Cierras los ojos. Abres los ojos. Cierras los ojos.
Y cuando vuelves a abrirlos ha pasado casi un mes, y parece mentira, y parece que no vas a encontrar consuelo y sólo te conforta el leve roce circular de una mano sobre el pecho,
la mano está lejos y tiembla y le duele dentro no poder tocarte, y entonces tomas la firme determinación de tomar alguna determinación en firme de una vez por todas, y extiendes papeles envuelto en sudor y nervios, y qué importa si
y qué importa si
y qué importa si todo pasa.
Queda lo que nos es propio. Envuelto en la manta, dentro del caparazón, bienadentro.
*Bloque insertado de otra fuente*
(* ===== verification/Prelude.v ===== *)
(** * Verification of webtrans (WebTransport over HTTP/3, in Rust)

    webtrans is a protocol core without I/O (webtrans-proto), traits for sessions and
    streams (webtrans-trait), and three backends that implement them: over the QUIC
    library Quinn (webtrans-quinn), over Quion (webtrans-quion), and in the browser
    (webtrans-wasm).  This development models the core, the traits and the backends,
    one Rocq definition per Rust function, and proves what makes them correct.

    ** How the program hangs together

    A client checks a URL, resolves its host and opens a QUIC connection ([client.rs]);
    both sides exchange HTTP/3 SETTINGS on unidirectional streams ([settings.rs]), and
    the client sends an extended CONNECT on a bidirectional one, which the server's
    user accepts or refuses ([connect.rs], [server.rs]).  The streams of a session
    begin with a header that names the session, datagrams with its identifier, and an
    accept loop sorts what arrives ([session.rs]).  The CONNECT stream stays open and
    carries capsules; a background task watches it and closes the session when either
    side says so.  Settings, CONNECT messages, frames and capsules are encoded by the
    core, with QUIC varints, QPACK (static table, Huffman strings) and the mapping of
    application error codes into the HTTP/3 code space.

    ** Files

    - [Prelude] outcomes, the state-and-error monad, machine integers, byte strings;
      [Buf] the buffer and stream traits of the bytes and tokio crates as type
      classes with their documented behaviour; [Utf8] Rust's string functions;
      [Bits] bit strings.
    - webtrans-proto: [Varint] varint.rs; [ErrorCode] error.rs; [Frame] grease.rs,
      frame.rs, stream.rs; [Settings] settings.rs; [Capsule] capsule.rs;
      [HuffmanTable], [Huffman] huffman.rs; [PrefixInt], [StaticTable], [Qpack]
      qpack.rs; [Connect] connect.rs; [Fuzz] lib.rs and the fuzz targets, which call
      its decoders on any bytes.
    - webtrans-trait: [Streams] the provided methods of the stream traits, over
      classes of the required ones, with the contract their documentation states.
    - webtrans-quinn: [QuinnStreams] send.rs, recv.rs, error.rs; [QuinnCapsules] the
      CONNECT stream and the background task of session.rs; [QuinnSession] sessions,
      the accept loops, datagrams and close; [QuinnHandshake] settings.rs, connect.rs,
      server.rs; [QuinnClient] client.rs; [QuinnBuilders] the builders, crypto.rs and
      the certificate verifiers; [Tls] tls/ (certificates, keys, configurations).
    - webtrans-quion: [QuionStreams], [QuionTask], [QuionSession], [QuionHandshake],
      [QuionBuilders], likewise; [QuionHandshake] has the client and the guard of
      lib.rs, [QuionTask] the end of the task and [closed], [QuionBuilders] also tls/,
      which does what Quinn's does (from [Tls] it takes the errors and the paths).
    - Across the backends: [Accepting] the calls of [accept_uni] and [accept_bi] that
      wait on the one loop of a session, with their wakers; [Interop] what one
      endpoint opens, at the other.
    - webtrans-wasm: [WasmStreams] send.rs, recv.rs, error.rs; [WasmSession]
      session.rs and client.rs.
    - [Sessions] the Session trait of webtrans-trait as a class, and its three
      implementations, with [closed].
    - Programs over the trait: [Examples] the echo server and client and the sessions
      of the browser test server; [Servers] the loops of the two servers, which take a
      request and start its session, over Quinn's [Session::new]; [Setup] their
      certificates and whom they trust; [Demo] webtrans-wasm-demo.
    - The unit tests and the benchmarks, run on the model: [ProtoTests] those of
      webtrans-proto and the seeds of its fuzzer; [BackendTests] those of
      webtrans-trait (with its test doubles) and of the three backends.

    A Rust type [T] with methods is a Record or Inductive [T] and a Module of its
    methods (or names that begin with it); a method that takes [&mut self] is a
    computation over the state ([M S E A]), one that can fail returns an [outcome],
    in which a panic is a value of its own.  The definitions keep the names of the
    source; where a name is a keyword, is used for two things in one file or differs
    between the backends only, a word is put in front ([sv_], [rq_], [trait_], or [n]
    for Quion's).  Integers are [Z] with the width, the wrapping or the overflow
    panic written out; [usize] has 32 or 64 bits ([Platform]).

    ** What the theorems show

    - The codecs: encoders write and decoders read back exactly what they should
      ([varint_roundtrip], [settings_roundtrip], [capsule_roundtrip],
      [headers_roundtrip], [connect_request_roundtrip], [error_code_roundtrip]); on
      any input decoders return, without a panic, with the result or the error that a
      grammar of the bytes calls for ([settings_decode_sound],
      [headers_decode_valid], [connect_request_decode_exact],
      [prefix_decode_bounds], [frame_read_skips_grease]); the fuzz targets never panic ([fuzz_targets_safe]);
      [huffman_decode_exact] gives the accepted inputs
      exactly, over the table as the code lists it; reading off a stream agrees with
      decoding its bytes ([connect_read_decode]).
    - The stream traits: over any stream that honours the contract, the helpers send
      and read all, and only, what they should ([write_all_complete],
      [read_all_complete]); the wrappers of each backend honour it
      ([quinn_honours_contracts], [quion_honours_contracts]) and keep application
      codes from end to end ([quion_codes]); the browser streams account for every
      byte under polls, partial writes and dropped futures ([wasm_send_accounts],
      [wasm_write_fulfilled], [wasm_recv_complete]).
    - Connecting: the two sides reach a session for the same URL, or the error that
      was answered ([session_established], [quion_handshake], [client_connect]); whom
      a client trusts and what a server proves itself with ([quinn_client_trust],
      [quion_client_trust], [quinn_server_certificates]); a connection is admitted
      when there is room for it, a handshake's result is returned when it is done, and
      a request answered once ([server_admission], [request_answered_once]).
    - Sessions: headers name the session to the peer, also when the stream is reset
      ([stream_headers_match], [reliable_reset_attributed]); accept loops lose nothing
      in any order of events ([accept_loses_nothing]); with any number of handles that
      call, poll and drop their calls, each stream is returned once and the call that
      polled last is woken ([accept_exactly_once], [accept_never_forgets]), an earlier
      one is not ([accept_second_call_forgotten]); what one endpoint sends on a stream
      the other receives ([streams_delivered]), and an echo comes back whole
      ([echo_end_to_end]); datagrams ([datagram_roundtrip]); the browser's shared
      readers ([wasm_shared_reads]).
    - Closing: capsules are put together across frames ([capsule_reassembly]), the
      task never panics and ends ([run_closed_safe]), a close reaches the peer
      ([close_reaches_peer]), [closed] always returns and with the reason published
      ([closed_returns], [close_published]), which the trait's method gives over Quion
      and in the browser ([closed_reports]) but not over Quinn
      ([quinn_close_unreported]).
    - The programs: [examples_trust] and [demo_pins] say whom the examples and the
      demo take for their peer; [servers_answer] what the two servers answer to each
      request.
    - The tests: [proto_tests_pass] and [backend_tests_pass], by computation, say that
      the model does what the tests of the code assert; [corpus_outcomes] what the
      decoders make of the fuzzer's seeds.
    - The two QUIC backends do the same where they share their logic
      ([quion_matches_quinn] and the agreement lemmas of [QuionHandshake]).

    Theorems with hypotheses come with a witness that runs them on a concrete input.

    ** Loops, schedules and fuel

    A [loop] is a Fixpoint with fuel.  Decoders over a buffer take the length of their
    input, which each round consumes, so that they never run out ([Huffman.collect],
    [Qpack.decode_loop], [Settings.decode_loop], [Utf8]); the loops of the prefix
    integers take one round per bit of [usize].  Loops over streams take any fuel, and
    the theorems say how much is enough: above the number of frames, or of bytes,
    that the stream yields.  [select!] is a list of the branches that turn out ready,
    over which the theorems quantify; a poll that is not ready is [None]; concurrent
    calls are the steps of a labelled system in any interleaving.  The futures of a
    [try_join!] are lists of what they do between suspensions ([thread]), and a list
    says which goes on next.  A future that may be dropped is a computation with a
    parameter that says how far it is driven, if it is polled at all.

    ** Parameters

    What is not in the repository is a type class of the operations used, and its
    documented behaviour, where a theorem relies on it, another class of laws: the
    bytes, tokio, url and http crates; Quinn and Quion (connections, streams,
    endpoints, their errors); rustls and its configuration builders; the Web Streams
    and WebTransport objects of the browser; name resolution, timers, files.  A
    HashMap is a finite map with an arbitrary order of iteration.  Each class of laws
    has an instance, used by the witnesses.

    ** Not modelled

    Log output, [Debug] and [Display] (but for addresses, which the client uses as
    names), the tokio and futures adapters that only delegate, getters that only
    forward to the QUIC library, the comparison of session handles by identity and the
    bounds of the traits: no logic of the program's own.  The facade crate re-exports
    one backend; the tool that makes the test certificate only calls a library.  Tests
    that run over sockets or in a browser, and the two that make certificates, are
    left out, as their outcome is that of the libraries under them.  Of the programs,
    the command line and the elements of the page are left out.  Wake-ups are modelled where
    calls share a loop or a notification ([Accepting], [QuionTask]), elsewhere by their
    effect (whoever waits may run again).  Memory is not modelled. *)
From stdpp Require Export base list gmap strings.
From Stdlib Require Export ZArith Lia.
(* ===== verification/Varint.v ===== *)
(** * QUIC variable-length integers (webtrans-proto/src/varint.rs) *)
From S2P Require Import Prelude Buf.

(** [pub struct VarInt(pub(crate) u64)] *)
Record VarInt := MkVarInt { into_inner : Z }.

#[export] Instance VarInt_eq_dec : EqDecision VarInt.
Proof. solve_decision. Defined.
#[export] Instance VarInt_countable : Countable VarInt :=
  inj_countable' into_inner MkVarInt (fun '(MkVarInt x) => eq_refl).

Inductive VarIntBoundsExceeded := MkVarIntBoundsExceeded.
Inductive VarIntUnexpectedEnd := MkVarIntUnexpectedEnd.

Module VarInt.
(** [(1 << 62) - 1] *)
Definition MAX : VarInt := MkVarInt (Z.shiftl 1 62 - 1).
Definition MAX_SIZE : Z := 8.

Definition from_u32 (x : Z) : VarInt := MkVarInt x.
Definition from_u64_unchecked (x : Z) : VarInt := MkVarInt x.
(** The conversions from the narrower integers, and back. *)
Definition from_u8 (x : Z) : VarInt := MkVarInt (as_u64 x).
Definition from_u16 (x : Z) : VarInt := MkVarInt (as_u64 x).
Definition from_u32_trait (x : Z) : VarInt := MkVarInt (as_u64 x).
Definition into_u64 (v : VarInt) : Z := into_inner v.

Definition from_u64 (x : Z) : outcome VarIntBoundsExceeded VarInt :=
  if x <=? into_inner MAX then Ok (MkVarInt x) else Err MkVarIntBoundsExceeded.

Definition try_from_u64 (x : Z) : outcome VarIntBoundsExceeded VarInt := from_u64 x.
(** The [u128] conversion fails first when the value does not fit 64 bits. *)
Definition try_from_u128 (x : Z) : outcome VarIntBoundsExceeded VarInt :=
  if x <? 2 ^ 64 then from_u64 x else Err MkVarIntBoundsExceeded.
Definition try_from_usize (x : Z) : outcome VarIntBoundsExceeded VarInt := try_from_u64 (as_u64 x).

(** [unreachable!] is a panic. *)
Definition size (v : VarInt) : outcome Empty_set Z :=
  let x := into_inner v in
  if x <? Z.shiftl 1 6 then Ok 1
  else if x <? Z.shiftl 1 14 then Ok 2
  else if x <? Z.shiftl 1 30 then Ok 4
  else if x <=? into_inner MAX then Ok 8
  else Panic.

Definition decode {B} `{Buf B} : M B VarIntUnexpectedEnd VarInt :=
  let* r := get_remaining in
  if negb (0 <? r) then throw MkVarIntUnexpectedEnd else
  let* b0 := get_u8 in
  let tag := Z.shiftr b0 6 in
  let b0 := Z.land b0 63 in
  let* x :=
    match tag with
    | 0 => ret b0
    | 1 =>
        let* r := get_remaining in
        if r <? 1 then throw MkVarIntUnexpectedEnd else
        let* l := copy_to_slice 1 in ret (from_be_bytes (b0 :: l))
    | 2 =>
        let* r := get_remaining in
        if r <? 3 then throw MkVarIntUnexpectedEnd else
        let* l := copy_to_slice 3 in ret (from_be_bytes (b0 :: l))
    | 3 =>
        let* r := get_remaining in
        if r <? 7 then throw MkVarIntUnexpectedEnd else
        let* l := copy_to_slice 7 in ret (from_be_bytes (b0 :: l))
    | _ => panic
    end in
  ret (MkVarInt x).

(** [Ok] of the in-memory decoder, or the panic of its [expect]. *)
Definition expect_decoded (o : outcome VarIntUnexpectedEnd VarInt) : outcome VarIntUnexpectedEnd VarInt :=
  match o with Ok v => Ok v | OutOfFuel => OutOfFuel | _ => Panic end.

Definition read {S} `{AsyncRead S} : M S VarIntUnexpectedEnd VarInt :=
  let* first := map_err (fun _ => MkVarIntUnexpectedEnd) (read_exact 1) in
  let size := Z.shiftl 1 (Z.shiftr (from_be_bytes first) 6) in
  let* rest := map_err (fun _ => MkVarIntUnexpectedEnd) (read_exact (size - 1)) in
  let slice := first ++ rest in
  lift (expect_decoded (fst (decode slice))).

Definition encode {W E} `{BufMut W} (v : VarInt) : M W E unit :=
  let x := into_inner v in
  if x <? Z.shiftl 1 6 then put_u8 (as_u8 x)
  else if x <? Z.shiftl 1 14 then put_u16 (Z.lor (Z.shiftl 1 14) (as_u16 x))
  else if x <? Z.shiftl 1 30 then put_u32 (Z.lor (Z.shiftl 2 30) (as_u32 x))
  else if x <=? into_inner MAX then put_u64 (Z.lor (Z.shiftl 3 62) x)
  else panic.

(** The stack buffer of eight bytes, then one write of its filled prefix. *)
Definition write {S} `{AsyncWrite S} (v : VarInt) : M S VarIntUnexpectedEnd unit :=
  let '(r, cursor) := encode (E:=VarIntUnexpectedEnd) v (MkSliceMut [] 8) in
  let* _ := lift r in
  let size := 8 - sm_left cursor in
  map_err (fun _ => MkVarIntUnexpectedEnd)
    (write_all (take (Z.to_nat size) (sm_written cursor))).
End VarInt.

(** The type's invariant, which only [from_u64_unchecked] could break. *)
Definition varint_ok (v : VarInt) : Prop := 0 <= into_inner v <= into_inner VarInt.MAX.

#[export] Instance varint_ok_dec v : Decision (varint_ok v).
Proof. unfold varint_ok. apply _. Defined.

(** ** The wire image of a VarInt *)
Definition varint_bytes (v : VarInt) : bytes :=
  let x := into_inner v in
  if x <? 2 ^ 6 then [x]
  else if x <? 2 ^ 14 then to_be_bytes 2 (1 * 2 ^ 14 + x)
  else if x <? 2 ^ 30 then to_be_bytes 4 (2 * 2 ^ 30 + x)
  else to_be_bytes 8 (3 * 2 ^ 62 + x).

Lemma varint_max_val : into_inner VarInt.MAX = 2 ^ 62 - 1.
Proof. reflexivity. Qed.
(* ===== verification/ErrorCode.v ===== *)
(** * The application error code space (webtrans-proto/src/error.rs)

    WebTransport application codes are 32-bit; on the wire they are HTTP/3 error
    codes of a reserved range, in which every 31st code point is a GREASE value
    that the mapping steps over. *)
From S2P Require Import Prelude.

Definition ERROR_FIRST : Z := 0x52e4a40fa8db.
Definition ERROR_LAST : Z := 0x52e5ac983162.

(** [code] is a [u64]; the last cast is to [u32]. *)
Definition error_from_http3 (code : Z) : option Z :=
  if (code <? ERROR_FIRST) || (ERROR_LAST <? code) then None
  else
    let code := code - ERROR_FIRST in
    let code := code - code / 0x1f in
    Some (as_u32 code).

(** [code] is a [u32]; the sum is a [u64]. *)
Definition error_to_http3 (code : Z) : Z := ERROR_FIRST + code + code / 0x1e.

(** The GREASE positions of the reserved range: HTTP/3 reserves the error codes
    [0x1f * n + 0x21]. *)
Definition reserved_http3_code (h : Z) : Prop := (h - 0x21) mod 0x1f = 0.

(** ** Arithmetic of the two maps *)
Lemma to_http3_range c : is_u32 c -> ERROR_FIRST <= error_to_http3 c <= ERROR_LAST.
Proof.
  unfold is_u, error_to_http3, ERROR_FIRST, ERROR_LAST. change (2 ^ 32) with 4294967296.
  intros. Z.to_euclidean_division_equations. lia.
Qed.

Lemma from_http3_in_range h :
  ERROR_FIRST <= h <= ERROR_LAST ->
  error_from_http3 h = Some (h - ERROR_FIRST - (h - ERROR_FIRST) / 31).
Proof.
  intros Hh. unfold error_from_http3.
  rewrite (proj2 (Z.ltb_ge h _)), (proj2 (Z.ltb_ge _ h)) by lia. cbn [orb].
  unfold as_u. rewrite Z.mod_small; [done|].
  unfold ERROR_FIRST, ERROR_LAST in *. change (2 ^ 32) with 4294967296.
  Z.to_euclidean_division_equations. lia.
Qed.

Lemma from_to_http3 c : is_u32 c -> error_from_http3 (error_to_http3 c) = Some c.
Proof.
  intros Hc. rewrite from_http3_in_range by by apply to_http3_range.
  f_equal. unfold error_to_http3. unfold is_u in Hc.
  Z.to_euclidean_division_equations. lia.
Qed.

Lemma to_http3_not_reserved c : is_u32 c -> ~ reserved_http3_code (error_to_http3 c).
Proof.
  unfold is_u, reserved_http3_code, error_to_http3, ERROR_FIRST. intros.
  Z.to_euclidean_division_equations. lia.
Qed.

(** The code points of the range that decode to a given code: its own image, and
    the reserved code point just below it when there is one. *)
Lemma from_http3_preimage h c :
  error_from_http3 h = Some c <->
  is_u32 c /\ (h = error_to_http3 c \/
    (h = error_to_http3 c - 1 /\ reserved_http3_code h /\ ERROR_FIRST <= h)).
Proof.
  split.
  - intros Hf. assert (Hr : ERROR_FIRST <= h <= ERROR_LAST).
    { unfold error_from_http3 in Hf.
      destruct (Z.ltb_spec h ERROR_FIRST), (Z.ltb_spec ERROR_LAST h); cbn in Hf; lia || done. }
    rewrite from_http3_in_range in Hf by done. injection Hf as Hf.
    unfold is_u, reserved_http3_code, error_to_http3, ERROR_FIRST, ERROR_LAST in *.
    change (2 ^ 32) with 4294967296.
    Z.to_euclidean_division_equations. lia.
  - intros [Hc [->|[Hh [Hres Hge]]]]; [by apply from_to_http3|].
    pose proof (to_http3_range c Hc).
    rewrite from_http3_in_range by lia. f_equal.
    unfold is_u, reserved_http3_code, error_to_http3, ERROR_FIRST, ERROR_LAST in *.
    Z.to_euclidean_division_equations. lia.
Qed.

(** ** Properties *)

(** C33: every 32-bit application code survives the trip through the HTTP/3 code
    space; its image lies in the reserved range, is never one of the code points
    HTTP/3 reserves for GREASE, and fits a QUIC varint.  The HTTP/3 codes read as
    that code are its image and, when the code point just below the image is a
    GREASE one of the range, that code point too; no others. *)
Theorem error_code_roundtrip (code : Z) (Hc : is_u32 code) :
  error_from_http3 (error_to_http3 code) = Some code /\
  ERROR_FIRST <= error_to_http3 code <= ERROR_LAST /\
  ~ reserved_http3_code (error_to_http3 code) /\
  0 <= error_to_http3 code <= 2 ^ 62 - 1 /\
  (forall h, error_from_http3 h = Some code <->
     h = error_to_http3 code \/
     (h = error_to_http3 code - 1 /\ reserved_http3_code h /\ ERROR_FIRST <= h)).
Proof.
  pose proof (to_http3_range code Hc) as Hr. split_and!; try lia.
  - by apply from_to_http3.
  - by apply to_http3_not_reserved.
  - unfold ERROR_FIRST in Hr. lia.
  - unfold ERROR_LAST in Hr. lia.
  - intros h. rewrite from_http3_preimage. naive_solver.
Qed.
Lemma error_code_roundtrip_witness :
  error_from_http3 (error_to_http3 4294967295) = Some 4294967295 /\
  ERROR_FIRST <= error_to_http3 4294967295 <= ERROR_LAST /\
  ~ reserved_http3_code (error_to_http3 4294967295) /\
  0 <= error_to_http3 4294967295 <= 2 ^ 62 - 1 /\
  (forall h, error_from_http3 h = Some 4294967295 <->
     h = error_to_http3 4294967295 \/
     (h = error_to_http3 4294967295 - 1 /\ reserved_http3_code h /\ ERROR_FIRST <= h)).
Proof. apply (error_code_roundtrip 4294967295). unfold is_u. lia. Defined.

(** The reserved code point [ERROR_FIRST + 30] is read as code 30. *)
Example reserved_code_accepted :
  error_from_http3 (ERROR_FIRST + 30) = Some 30 /\ error_to_http3 30 = ERROR_FIRST + 31.
Proof. split; reflexivity. Qed.
(** ** Properties *)

(** C18: for a map whose identifiers and values are varints in range, of at most
    2^28 - 2 entries ([encodable]), and whose boolean settings are 0 or 1
    ([booleans_ok]), and whatever order the map is iterated in, the encoder writes
    exactly [encoded_len] bytes, and the decoder reads them back, leaving what
    follows: the same settings but for the GREASE entries, which it drops.  The
    last hypothesis is needed: the encoder does not look at the values, so a
    [Settings] with a boolean above one is written and its bytes are refused. *)
Theorem settings_roundtrip `{Platform} `{!HashMapIter Setting VarInt} (s : Settings) (rest : bytes)
  (Hs : encodable s) (Hb : booleans_ok s) (Hr : is_bytes rest) :
  exists bs, (forall E (w : bytes), Settings.encode (E:=E) s w = (Ok (), w ++ bs)) /\
    Settings.encoded_len s = Ok (len bs) /\
    Settings.decode (T:=Take bytes) (bs ++ rest) = (Ok (filter kept s), rest) /\
    (settings_wf s -> filter kept s = s) /\
    (forall id v, Setting.is_boolean id = true -> Setting.is_grease id = false -> varint_ok (setting_id id) -> varint_ok v ->
       1 < into_inner v ->
       exists l, (forall E (w : bytes), Settings.encode (E:=E) {[ id := v ]} w = (Ok (), w ++ l)) /\
         fst (Settings.decode (T:=Take bytes) l) = Err (SEInvalidValue id v)).
Proof.
  exists (settings_bytes s). split_and!.
  - intros. by apply settings_encode_vec.
  - by apply settings_encoded_len.
  - by apply settings_decode_bytes.
  - intros Hwf. apply map_filter_id. intros i x Hi. exact (proj2 (Hwf i x Hi)).
  - intros id v Hbool Hg Hid Hv H1. by apply boolean_above_one_refused.
Qed.
Definition sample_settings : Settings :=
  {[ MkSetting (MkVarInt 0x21) := MkVarInt 77; Setting.ENABLE_DATAGRAM := MkVarInt 1;
     Setting.MAX_FIELD_SECTION_SIZE := MkVarInt 70000 ]}.
Lemma settings_roundtrip_witness :
  let order := hm_iter_rev Setting VarInt in
  (exists bs, (forall E (w : bytes), Settings.encode (H:=Platform32) (E:=E) sample_settings w = (Ok (), w ++ bs)) /\
    Settings.decode (H:=Platform32) (T:=Take bytes) (bs ++ [1]) = (Ok (filter kept sample_settings), [1])) /\
  Settings.encode (H:=Platform32) (E:=Empty_set) {[ Setting.ENABLE_DATAGRAM := MkVarInt 2 ]} ([] : bytes) = (Ok (), [0; 4; 2; 0x33; 2]) /\
  exists bs, fst (Settings.decode (H:=Platform32) (T:=Take bytes) bs) = Err (SEInvalidValue Setting.ENABLE_DATAGRAM (MkVarInt 2)).
Proof.
  intros order. assert (Hs : encodable sample_settings).
  { split; [|vm_compute; discriminate]. apply (bool_decide_unpack _). vm_compute. exact I. }
  assert (Hb : booleans_ok sample_settings).
  { unfold booleans_ok. apply map_Forall_to_list. repeat constructor; vm_compute; try discriminate. }
  assert (Hr : is_bytes [1]) by (repeat constructor; vm_compute; discriminate).
  destruct (settings_roundtrip (H:=Platform32) sample_settings [1] Hs Hb Hr) as (bs & H1 & _ & H3 & _ & H5).
  split; [by exists bs|]. split; [vm_compute; reflexivity|].
  destruct (H5 Setting.ENABLE_DATAGRAM (MkVarInt 2)) as (l & _ & Hl); [done..|by split|by split|done|by exists l].
Defined.

(** C19: on every byte string the decoder returns without a panic, and what it
    returns is determined by the grammar of the bytes ([settings_result]): the
    stream type, GREASE frames, a SETTINGS frame and in its payload entries of an
    identifier and a value.  [Ok m]: the payload is entries and nothing else, the
    identifiers that are not GREASE are distinct, booleans are at most one, [m]
    maps exactly these identifiers to their values, and what is left is what
    follows the frame.  An error is the first that the bytes call for: the type of
    a stream or of the frame when it is another, an input that ends before a whole
    frame, a payload that ends inside an entry, an identifier that stands in an
    earlier entry, a boolean above one. *)
Theorem settings_decode_sound `{Platform} (l : bytes) (Hl : is_bytes l) :
  settings_result l (Settings.decode (T:=Take bytes) l) /\
  match Settings.decode (T:=Take bytes) l with
  | (Ok m, rest) => settings_wf m /\ rest `suffix_of` l
  | (Err _, _) => True
  | _ => False
  end.
Proof. split; [by apply settings_decode_result|by apply settings_decode_total]. Qed.
Lemma settings_decode_sound_witness :
  let truncated := [0; 4; 4; 6; 64; 100; 0x33] in
  let twice := [0; 4; 4; 6; 9; 6; 8; 1] in
  Settings.decode (H:=Platform64) (T:=Take bytes) truncated = (Err SEInvalidSize, []) /\
  settings_result (H:=Platform64) truncated (Err SEInvalidSize, []) /\
  Settings.decode (H:=Platform64) (T:=Take bytes) twice = (Err (SEDuplicateSetting Setting.MAX_FIELD_SECTION_SIZE), [1]) /\
  settings_result (H:=Platform64) twice (Err (SEDuplicateSetting Setting.MAX_FIELD_SECTION_SIZE), [1]).
Proof.
  assert (Hb1 : is_bytes [0; 4; 4; 6; 64; 100; 0x33]) by (repeat constructor; vm_compute; first [discriminate|reflexivity]).
  assert (Hb2 : is_bytes [0; 4; 4; 6; 9; 6; 8; 1]) by (repeat constructor; vm_compute; first [discriminate|reflexivity]).
  split; [vm_compute; reflexivity|]. split; [exact (proj1 (settings_decode_sound (H:=Platform64) _ Hb1))|].
  split; [vm_compute; reflexivity|]. exact (proj1 (settings_decode_sound (H:=Platform64) _ Hb2)).
Defined.

(** Reading SETTINGS from a stream is decoding the bytes of the stream: fuel
    above their number is enough; the reader answers as the decoder does on the
    same bytes and leaves the stream at the same place, or reports that the
    stream is short, which for a stream of at most 16 KiB happens only when the
    decoder too finds the input ended. *)
Theorem settings_read_decode `{Platform} (fuel : nat) (l : bytes) (e : io_error)
  (Hl : is_bytes l) (Hfuel : len l < Z.of_nat fuel) :
  (exists x s, Settings.read fuel (MkIncoming l e) = (Err x, s) /\ settings_short e x /\
     (len l <= MAX_SETTINGS_FRAME_SIZE ->
      exists l', Settings.decode (T:=Take bytes) l = (Err SEUnexpectedEnd, l'))) \/
  (exists rest l', Settings.read fuel (MkIncoming l e)
     = (fst (Settings.decode (T:=Take bytes) l), MkIncoming rest e) /\
     Settings.decode (T:=Take bytes) l = (fst (Settings.decode (T:=Take bytes) l), l') /\
     (forall m, fst (Settings.decode (T:=Take bytes) l) = Ok m -> l' = rest)).
Proof. by apply settings_read_spec. Qed.
Lemma settings_read_decode_witness :
  let l := [0; 0x21; 1; 9; 4; 2; 0x33; 1; 5] in
  let e := IoError UnexpectedEof [] in
  Settings.read (H:=Platform64) 10 (MkIncoming l e)
  = (Ok {[ Setting.ENABLE_DATAGRAM := MkVarInt 1 ]}, MkIncoming [5] e) /\
  ((exists x s, Settings.read (H:=Platform64) 10 (MkIncoming l e) = (Err x, s) /\ settings_short e x /\
     (len l <= MAX_SETTINGS_FRAME_SIZE ->
      exists l', Settings.decode (H:=Platform64) (T:=Take bytes) l = (Err SEUnexpectedEnd, l'))) \/
  (exists rest l', Settings.read (H:=Platform64) 10 (MkIncoming l e)
     = (fst (Settings.decode (H:=Platform64) (T:=Take bytes) l), MkIncoming rest e) /\
     Settings.decode (H:=Platform64) (T:=Take bytes) l
     = (fst (Settings.decode (H:=Platform64) (T:=Take bytes) l), l') /\
     (forall m, fst (Settings.decode (H:=Platform64) (T:=Take bytes) l) = Ok m -> l' = rest))).
Proof.
  split; [vm_compute; reflexivity|].
  apply (settings_read_decode (H:=Platform64)); [|vm_compute; reflexivity].
  repeat constructor; vm_compute; first [discriminate|reflexivity].
Defined.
Lo que aún nos hace tocarnos si hay música; tomar algo en el Krishna mientras el avión de Sue llega a Bariloche y el transportín de Maki llega donde Estrella y tenemos ese momento para por fin estar juntos y por fin mirarnos a los ojos y por fin no decirnos nada, y por fin no tener que decirnos nada.
Porque ya no quiero que empieces a echarme de menos cuando aún estoy contigo.